Bob Alexander

No hanging chads, please

Bob Alexander on the need to reform the voting system to get rid of ‘electoral bias’

issue 13 March 2004

Bob Alexander on the need to reform the voting system to get rid of ‘electoral bias’

One of New Labour’s most outspoken commitments in opposition was that it would reform Parliament. It vowed to make the House of Lords more democratic and representative and later committed itself to the Wakeham recommendation to introduce some elected members. But now it is reduced to a grudge match against the remaining hereditary peers who are there as part of the clandestine deal agreed by Lords Irvine and Cranborne to stand security for the government’s pledge to have a second stage of change.

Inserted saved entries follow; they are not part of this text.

(** X6: a failing pull call is followed at once by the query of the pull
    context; when the context has not hit its deadline (it is live or was
    cancelled), the error text alone decides: not-found when the text has one
    of the markers, the wrapped pull error otherwise. *)
Theorem pull_call_failure_classified_by_text {W : Type} (h : Handler W) (w : W)
    (ctx : Context) (image : string) (cli : Client) (e : error) :
  let out := run h (createContainer ctx image) w in
  Ev (ImagePull cli (pullCtx ctx) image) (Err e) ∈ trace out ->
  exists pre ce post,
    trace out = pre ++ [Ev (ImagePull cli (pullCtx ctx) image) (Err e);
                        Ev (CtxErr (pullCtx ctx)) ce] ++ post /\
    (ce <> Some DeadlineExceeded ->
     value out =
       ("", Some (if isNotFoundText e then notFoundError image else pullError image e))).
Proof.
  intros out. pose proof (run_exec h (createContainer ctx image) w) as H. fold out in H.
  destruct out as [[res w'] tr]. unfold value, trace in *. cbn [fst snd] in *.
  intros Hin.
  destruct (pull_failure_query _ _ _ _ _ _ H Hin) as (pre & ce & post & Htr & Hres).
  exists pre, ce, post. split; [exact Htr |]. intros Hnd. subst res.
  destruct ce as [[] |]; [reflexivity | destruct (Hnd eq_refl) | reflexivity].
Qed.

Lemma pull_call_failure_classified_by_text_witness :
  let out := run (scripted registry_404)
               (createContainer (CallerCtx 0) "nonexistent/image:latest") tt in
  value out = ("", Some (notFoundError "nonexistent/image:latest")) /\
  exists pre ce post,
    trace out =
      pre ++ [Ev (ImagePull 1%nat (pullCtx (CallerCtx 0)) "nonexistent/image:latest")
                 (Err "unexpected status code 404 from registry");
              Ev (CtxErr (pullCtx (CallerCtx 0))) ce] ++ post /\
    (ce <> Some DeadlineExceeded ->
     value out =
       ("", Some (if isNotFoundText "unexpected status code 404 from registry"
                  then notFoundError "nonexistent/image:latest"
                  else pullError "nonexistent/image:latest"
                         "unexpected status code 404 from registry"))).
Proof.
  split; [reflexivity |].
  apply (pull_call_failure_classified_by_text (scripted registry_404) tt (CallerCtx 0)
           "nonexistent/image:latest" 1%nat "unexpected status code 404 from registry").
  vm_compute. repeat constructor.
Defined.

(** X7: a failing drain is followed at once by the query of the pull
    context; when the context has not hit its deadline, the result is always
    the read error wrapping the cause, whatever the cause and the partial text
    say: they are not searched for not-found markers. *)
Theorem drain_failure_is_read_error {W : Type} (h : Handler W) (w : W)
    (ctx : Context) (image : string) (rd : Reader) (text : string) (e : error) :
  let out := run h (createContainer ctx image) w in
  Ev (ReadAll rd) (text, Some e) ∈ trace out ->
  exists pre ce post,
    trace out = pre ++ [Ev (ReadAll rd) (text, Some e);
                        Ev (CtxErr (pullCtx ctx)) ce] ++ post /\
    (ce <> Some DeadlineExceeded -> value out = ("", Some (readError image e))).
Proof.
  intros out. pose proof (run_exec h (createContainer ctx image) w) as H. fold out in H.
  destruct out as [[res w'] tr]. unfold value, trace in *. cbn [fst snd] in *.
  intros Hin.
  destruct (drain_failure_query _ _ _ _ _ _ _ H Hin) as (pre & ce & post & Htr & Hres).
  exists pre, ce, post. split; [exact Htr |]. intros Hnd. subst res.
  destruct ce as [[] |]; [reflexivity | destruct (Hnd eq_refl) | reflexivity].
Qed.

Lemma drain_failure_is_read_error_witness :
  let out := run (scripted drain_breaks) (createContainer (CallerCtx 0) "alpine:3") tt in
  isNotFoundText "layer not found" = true /\
  isNotFoundText "manifest unknown: unexpected EOF" = true /\
  value out = ("", Some (readError "alpine:3" "manifest unknown: unexpected EOF")) /\
  exists pre ce post,
    trace out =
      pre ++ [Ev (ReadAll 5%nat) ("layer not found", Some "manifest unknown: unexpected EOF");
              Ev (CtxErr (pullCtx (CallerCtx 0))) ce] ++ post /\
    (ce <> Some DeadlineExceeded ->
     value out = ("", Some (readError "alpine:3" "manifest unknown: unexpected EOF"))).
Proof.
  split; [reflexivity |]. split; [reflexivity |]. split; [reflexivity |].
  apply (drain_failure_is_read_error (scripted drain_breaks) tt (CallerCtx 0) "alpine:3"
           5%nat "layer not found" "manifest unknown: unexpected EOF").
  vm_compute. repeat constructor.
Defined.
(* ===== verification/MemTypes.v ===== *)
(** * MemTypes: commands and coherence states

    Models [memTypes.h] of memHierarchy: the command table [X_CMDS] with the
    arrays generated from it, and the coherence states [STATE_TYPES]. *)

From S2P Require Import Prelude.

(** Command attributes. *)
Module CommandClass.
Inductive t := Request | Data | Ack | ForwardRequest.
#[global] Instance eq_dec : EqDecision t.
Proof. solve_decision. Defined.
End CommandClass.

Module BasicCommandClass.
Inductive t := Request | Response.
#[global] Instance eq_dec : EqDecision t.
Proof. solve_decision. Defined.
End BasicCommandClass.

Module MemEventType.
Inductive t := Cache | Move | Custom.
#[global] Instance eq_dec : EqDecision t.
Proof. solve_decision. Defined.
End MemEventType.

(** [enum class Command]: the rows of [X_CMDS] in order, then [LAST_CMD]. *)
Module Command.
Inductive t :=
| NULLCMD | GetS | GetX | GetSX | Write | FlushLine
| FlushLineInv | FlushAll | GetSResp | GetXResp | WriteResp | FlushLineResp
| FlushAllResp | PutS | PutM | PutE | PutX | Inv
| ForceInv | Fetch | FetchInv | FetchInvX | FetchResp | FetchXResp
| NACK | AckInv | AckPut | Put | Get | AckMove
| CustomReq | CustomResp | CustomAck | Evict
| LAST_CMD.

#[global] Instance eq_dec : EqDecision t.
Proof. solve_decision. Defined.
End Command.

(** One row of [X_CMDS]: response command, basic class, class, route by
    address, writeback, event type. *)
Record cmd_row := CmdRow {
  row_response : Command.t;
  row_basic : BasicCommandClass.t;
  row_class : CommandClass.t;
  row_route : bool;
  row_writeback : bool;
  row_type : MemEventType.t
}.

(** [X_CMDS]. [LAST_CMD] is past the end of every generated array. *)
Definition X_CMDS (c : Command.t) : option cmd_row :=
  match c with
  | Command.NULLCMD => Some (CmdRow Command.NULLCMD BasicCommandClass.Request CommandClass.Request true false MemEventType.Cache)
  | Command.GetS => Some (CmdRow Command.GetSResp BasicCommandClass.Request CommandClass.Request true false MemEventType.Cache)
  | Command.GetX => Some (CmdRow Command.GetXResp BasicCommandClass.Request CommandClass.Request true false MemEventType.Cache)
  | Command.GetSX => Some (CmdRow Command.GetSResp BasicCommandClass.Request CommandClass.Request true false MemEventType.Cache)
  | Command.Write => Some (CmdRow Command.WriteResp BasicCommandClass.Request CommandClass.Request true false MemEventType.Cache)
  | Command.FlushLine => Some (CmdRow Command.FlushLineResp BasicCommandClass.Request CommandClass.Request true false MemEventType.Cache)
  | Command.FlushLineInv => Some (CmdRow Command.FlushLineResp BasicCommandClass.Request CommandClass.Request true false MemEventType.Cache)
  | Command.FlushAll => Some (CmdRow Command.FlushAllResp BasicCommandClass.Request CommandClass.Request true false MemEventType.Cache)
  | Command.GetSResp => Some (CmdRow Command.NULLCMD BasicCommandClass.Response CommandClass.Data false false MemEventType.Cache)
  | Command.GetXResp => Some (CmdRow Command.NULLCMD BasicCommandClass.Response CommandClass.Data false false MemEventType.Cache)
  | Command.WriteResp => Some (CmdRow Command.NULLCMD BasicCommandClass.Response CommandClass.Ack false false MemEventType.Cache)
  | Command.FlushLineResp => Some (CmdRow Command.NULLCMD BasicCommandClass.Response CommandClass.Ack false false MemEventType.Cache)
  | Command.FlushAllResp => Some (CmdRow Command.NULLCMD BasicCommandClass.Response CommandClass.Ack false false MemEventType.Cache)
  | Command.PutS => Some (CmdRow Command.AckPut BasicCommandClass.Request CommandClass.Request true true MemEventType.Cache)
  | Command.PutM => Some (CmdRow Command.AckPut BasicCommandClass.Request CommandClass.Request true true MemEventType.Cache)
  | Command.PutE => Some (CmdRow Command.AckPut BasicCommandClass.Request CommandClass.Request true true MemEventType.Cache)
  | Command.PutX => Some (CmdRow Command.AckPut BasicCommandClass.Request CommandClass.Request true true MemEventType.Cache)
  | Command.Inv => Some (CmdRow Command.AckInv BasicCommandClass.Request CommandClass.ForwardRequest false false MemEventType.Cache)
  | Command.ForceInv => Some (CmdRow Command.AckInv BasicCommandClass.Request CommandClass.ForwardRequest false false MemEventType.Cache)
  | Command.Fetch => Some (CmdRow Command.FetchResp BasicCommandClass.Request CommandClass.ForwardRequest false false MemEventType.Cache)
  | Command.FetchInv => Some (CmdRow Command.FetchResp BasicCommandClass.Request CommandClass.ForwardRequest false false MemEventType.Cache)
  | Command.FetchInvX => Some (CmdRow Command.FetchXResp BasicCommandClass.Request CommandClass.ForwardRequest false false MemEventType.Cache)
  | Command.FetchResp => Some (CmdRow Command.NULLCMD BasicCommandClass.Response CommandClass.Data true false MemEventType.Cache)
  | Command.FetchXResp => Some (CmdRow Command.NULLCMD BasicCommandClass.Response CommandClass.Data true false MemEventType.Cache)
  | Command.NACK => Some (CmdRow Command.NULLCMD BasicCommandClass.Response CommandClass.Ack true false MemEventType.Cache)
  | Command.AckInv => Some (CmdRow Command.NULLCMD BasicCommandClass.Response CommandClass.Ack true false MemEventType.Cache)
  | Command.AckPut => Some (CmdRow Command.NULLCMD BasicCommandClass.Response CommandClass.Ack false false MemEventType.Cache)
  | Command.Put => Some (CmdRow Command.AckMove BasicCommandClass.Request CommandClass.Request true false MemEventType.Move)
  | Command.Get => Some (CmdRow Command.AckMove BasicCommandClass.Request CommandClass.Request true false MemEventType.Move)
  | Command.AckMove => Some (CmdRow Command.NULLCMD BasicCommandClass.Response CommandClass.Ack false false MemEventType.Move)
  | Command.CustomReq => Some (CmdRow Command.CustomResp BasicCommandClass.Request CommandClass.Request true false MemEventType.Custom)
  | Command.CustomResp => Some (CmdRow Command.NULLCMD BasicCommandClass.Response CommandClass.Data false false MemEventType.Custom)
  | Command.CustomAck => Some (CmdRow Command.NULLCMD BasicCommandClass.Response CommandClass.Ack false false MemEventType.Custom)
  | Command.Evict => Some (CmdRow Command.NULLCMD BasicCommandClass.Request CommandClass.Request false false MemEventType.Cache)
  | Command.LAST_CMD => None
  end.

Definition cmd_lookup {A} (f : cmd_row -> A) (c : Command.t) : res A :=
  of_option (Undefined "command table index out of range") (f <$> X_CMDS c).

(** The arrays the table generates. *)
Definition CommandResponse : Command.t -> res Command.t := cmd_lookup row_response.
Definition BasicCommandClassArr : Command.t -> res BasicCommandClass.t := cmd_lookup row_basic.
Definition CommandClassArr : Command.t -> res CommandClass.t := cmd_lookup row_class.
Definition CommandRouteByAddress : Command.t -> res bool := cmd_lookup row_route.
Definition CommandWriteback : Command.t -> res bool := cmd_lookup row_writeback.
Definition MemEventTypeArr : Command.t -> res MemEventType.t := cmd_lookup row_type.

(** Coherence states ([STATE_TYPES]). *)
Module State.
Inductive t :=
| NP | I | S | E | O | M | IS | IM | SM | OM
| I_d | S_d | M_d | M_Inv | M_InvX | E_Inv | E_InvX | S_D | E_D | M_D
| SM_D | SB_D | S_Inv | SM_Inv | SD_Inv | MI | EI | SI | M_B | E_B
| S_B | I_B | SB_Inv | IA | SA | EA | MA | NULLST
| LAST_STATE.

#[global] Instance eq_dec : EqDecision t.
Proof. solve_decision. Defined.
End State.

(** [NextState]: the stable (or blocked) state a transient one leads to. *)
Definition NextState (s : State.t) : option State.t :=
  match s with
  | State.NP => Some State.NP
  | State.I => Some State.I
  | State.S => Some State.S
  | State.E => Some State.E
  | State.O => Some State.O
  | State.M => Some State.M
  | State.IS => Some State.S
  | State.IM => Some State.M
  | State.SM => Some State.M
  | State.OM => Some State.M
  | State.I_d => Some State.I
  | State.S_d => Some State.S
  | State.M_d => Some State.M
  | State.M_Inv => Some State.M
  | State.M_InvX => Some State.M
  | State.E_Inv => Some State.E
  | State.E_InvX => Some State.E
  | State.S_D => Some State.S
  | State.E_D => Some State.E
  | State.M_D => Some State.M
  | State.SM_D => Some State.SM
  | State.SB_D => Some State.S_B
  | State.S_Inv => Some State.S
  | State.SM_Inv => Some State.SM
  | State.SD_Inv => Some State.IS
  | State.MI => Some State.I
  | State.EI => Some State.I
  | State.SI => Some State.I
  | State.M_B => Some State.M
  | State.E_B => Some State.E
  | State.S_B => Some State.S
  | State.I_B => Some State.I
  | State.SB_Inv => Some State.S_B
  | State.IA => Some State.I
  | State.SA => Some State.S
  | State.EA => Some State.E
  | State.MA => Some State.M
  | State.NULLST => Some State.NULLST
  | State.LAST_STATE => None
  end.

(** [enum class MemEventStatus]. *)
Module MemEventStatus.
Inductive t := OK | Stall | Reject.
#[global] Instance eq_dec : EqDecision t.
Proof. solve_decision. Defined.
End MemEventStatus.

(** Node kinds exchanged at initialisation ([enum class Endpoint], [util.h]). *)
Module Endpoint.
Inductive t := CPU | Cache | Memory | Directory | Scratchpad | MMIO | RoundRobinArbiter.
#[global] Instance eq_dec : EqDecision t.
Proof. solve_decision. Defined.
End Endpoint.
(* ===== verification/Lines.v ===== *)
(** * Lines: the line types of cache and directory arrays

    Models [lineTypes.h]: the base class [CacheLine] and the four line types
    built on it or beside it. Each line owns the [ReplacementInfo] object its
    replacement policy reads; the operations below update that object exactly
    where the code does. *)

From S2P Require Import Prelude MemTypes Replacement.

(** [std::copy(in.begin(), in.end(), data_.begin() + offset)]; writing past the
    end of [data_] is undefined. *)
Definition vec_copy (data input : list Z) (offset : Z) : res (list Z) :=
  let o := Z.to_nat (u32 offset) in
  if (o + length input <=? length data)%nat
  then Ok (take o data ++ input ++ drop (o + length input) data)
  else Err (Undefined "copy past the end of a line").

(** The bytes [begin + offset, begin + offset + size) of a line; reading past
    the end is undefined. *)
Definition vec_slice (data : list Z) (offset size : Z) : res (list Z) :=
  if (offset <? 0) || (Z.of_nat (length data) <? offset + size) then
    Err (Undefined "read past the end of a line")
  else Ok (take (Z.to_nat size) (drop (Z.to_nat offset) data)).

(** Operations shared by the [ReplacementInfo] objects. *)
Definition info_setState (s : State.t) (i : ReplacementInfo) : ReplacementInfo :=
  i <| ri_state := s |>.
Definition info_setShared (b : bool) (i : ReplacementInfo) : ReplacementInfo :=
  i <| ri_coherence ::= fmap (fun c => c <| shared := b |>) |>.
Definition info_setOwned (b : bool) (i : ReplacementInfo) : ReplacementInfo :=
  i <| ri_coherence ::= fmap (fun c => c <| owned := b |>) |>.

Definition new_info (index : Z) : ReplacementInfo := mkReplacementInfo index State.I None.
Definition new_coherence_info (index : Z) : ReplacementInfo :=
  mkReplacementInfo index State.I (Some (mkCoherenceFields false false)).

(** What [CacheArray] requires of a line type. *)
Class LineType (T : Type) := {
  line_new : Z -> Z -> T;
  line_reset : T -> T;
  line_getIndex : T -> Z;
  line_getAddr : T -> Z;
  line_setAddr : Z -> T -> T;
  line_getState : T -> State.t;
  line_getReplacementInfo : T -> ReplacementInfo
}.
(** [log2Of] terminates and is the base-2 logarithm on positive [int]s. *)
Lemma log2Of_rec_Zlog2 fuel x r :
  0 < x < 2 ^ (Z.of_nat fuel + 1) -> log2Of_rec fuel x r = Ok (r + Z.log2 x).
Proof.
  revert x r. induction fuel as [|n IH]; intros x r Hx.
  - assert (x = 1) as -> by (simpl in Hx; lia). simpl. f_equal. lia.
  - cbn [log2Of_rec]. pose proof (Z.log2_shiftr x 1 ltac:(lia)) as Hl.
    destruct (Z.eqb_spec (Z.shiftr x 1) 0) as [E|E].
    + apply Z.shiftr_eq_0_iff in E. pose proof (Z.log2_nonneg x). f_equal. lia.
    + assert (0 < Z.shiftr x 1) as Hpos.
      { pose proof (Z.shiftr_nonneg x 1) as [_ Hn]. specialize (Hn ltac:(lia)). lia. }
      rewrite IH.
      * f_equal. rewrite Hl. destruct (Z.eq_dec (Z.log2 x) 0) as [E0|]; [|pose proof (Z.log2_nonneg x); lia].
        exfalso. apply E. apply Z.shiftr_eq_0; lia.
      * split; [done|]. rewrite Nat2Z.inj_succ in Hx.
        rewrite Z.shiftr_div_pow2 by lia. apply Z.div_lt_upper_bound; [lia|].
        rewrite <- Z.pow_add_r by lia. replace (1 + (Z.of_nat n + 1)) with (Z.succ (Z.of_nat n) + 1) by lia.
        lia.
Qed.

Lemma int32_of_small x : 0 <= x < 2 ^ 31 -> int32_of x = x.
Proof.
  intros. unfold int32_of. rewrite u32_small by lia.
  destruct (Z.ltb_spec x (2 ^ 31)); lia.
Qed.

Lemma log2Of_Zlog2 x : 0 < x < 2 ^ 31 -> log2Of x = Ok (Z.log2 x).
Proof.
  intros. unfold log2Of. rewrite int32_of_small by lia.
  rewrite log2Of_rec_Zlog2; [f_equal; lia|]. simpl. lia.
Qed.

(** ** Well-formed arrays *)

Section array_facts.
Context {T P : Type} {HT : LineType T} {HLL : LineLaws T}.
Context {HP : ReplacementPolicy P} {hash_ : HashFunction}.
Context (hash_total : forall id x, exists h, hash id x = Ok h).
Abbreviation arr := (CacheArray T P).

Record array_geometry (c : arr) : Prop := {
  ag_sets : 0 < numSets_ c;
  ag_assoc : 0 < associativity_ c;
  ag_lines : numSets_ c * associativity_ c = numLines_ c;
  ag_int : numLines_ c < 2 ^ 31;
  ag_slice : sliceSize_ c <> 0 /\ sliceStep_ c <> 0;
  ag_length : length (lines_ c) = Z.to_nat (numLines_ c);
  ag_index : forall i l, lines_ c !! i = Some l ->
    line_getIndex l = Z.of_nat i /\ ri_index (line_getReplacementInfo l) = Z.of_nat i
}.

Lemma set_of_total c addr :
  array_geometry c -> exists k, set_of c addr = Ok k /\ 0 <= k < numSets_ c.
Proof.
  intros [Hs Ha Hl Hi [? ?] _ _]. unfold set_of, toLineAddr.
  rewrite !udiv_nonzero, !umod_nonzero by done. cbn [mbind res_bind].
  destruct (hash_total 0 (u64 (u64 (Z.shiftr addr (lineOffset_ c) / sliceStep_ c
    * sliceSize_ c) + Z.shiftr addr (lineOffset_ c) mod sliceSize_ c))) as [h ->].
  cbn [mbind res_bind]. rewrite umod_nonzero by lia. cbn [mbind res_bind].
  pose proof (Z.mod_pos_bound h (numSets_ c) Hs).
  eexists. split; [done|]. rewrite int32_of_small; nia.
Qed.

Lemma setBegin_of_eq c k :
  array_geometry c -> 0 <= k < numSets_ c ->
  setBegin_of c k = k * associativity_ c /\
  int32_of (setBegin_of c k + associativity_ c) = (k + 1) * associativity_ c.
Proof.
  intros [? ? ? ? _ _ _] Hk. unfold setBegin_of.
  rewrite (int32_of_small (k * _)) by nia. split; [done|]. rewrite int32_of_small; nia.
Qed.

But where real reform is needed is in the House of Commons. There are glaring inequities in the voting system. In opposition, Labour promised to set up an Independent Commission on the Voting System. It did so when elected. I gladly joined because the new government had also made a clear manifesto commitment to a referendum on the outcome. How naive. I should have realised that the pledge had been made solely to woo the Liberal Democrats and that, with a thumping majority, they could now ditch them. Roy Jenkins was the Chair, which meant that the discussion sparkled and that our work never got in the way of a good meal. We were very careful to propose only evolutionary change, keeping the full constituency system but with the alternative vote to get a more representative result. We modestly added the idea of 20 per cent proportional representation, which would mean that for the first time in our history every vote cast would count towards the election of an MP. But for all our concern not to frighten the horses, our report was quickly tossed into the long grass.

What is disappointing is that the Conservatives have resisted any form of change.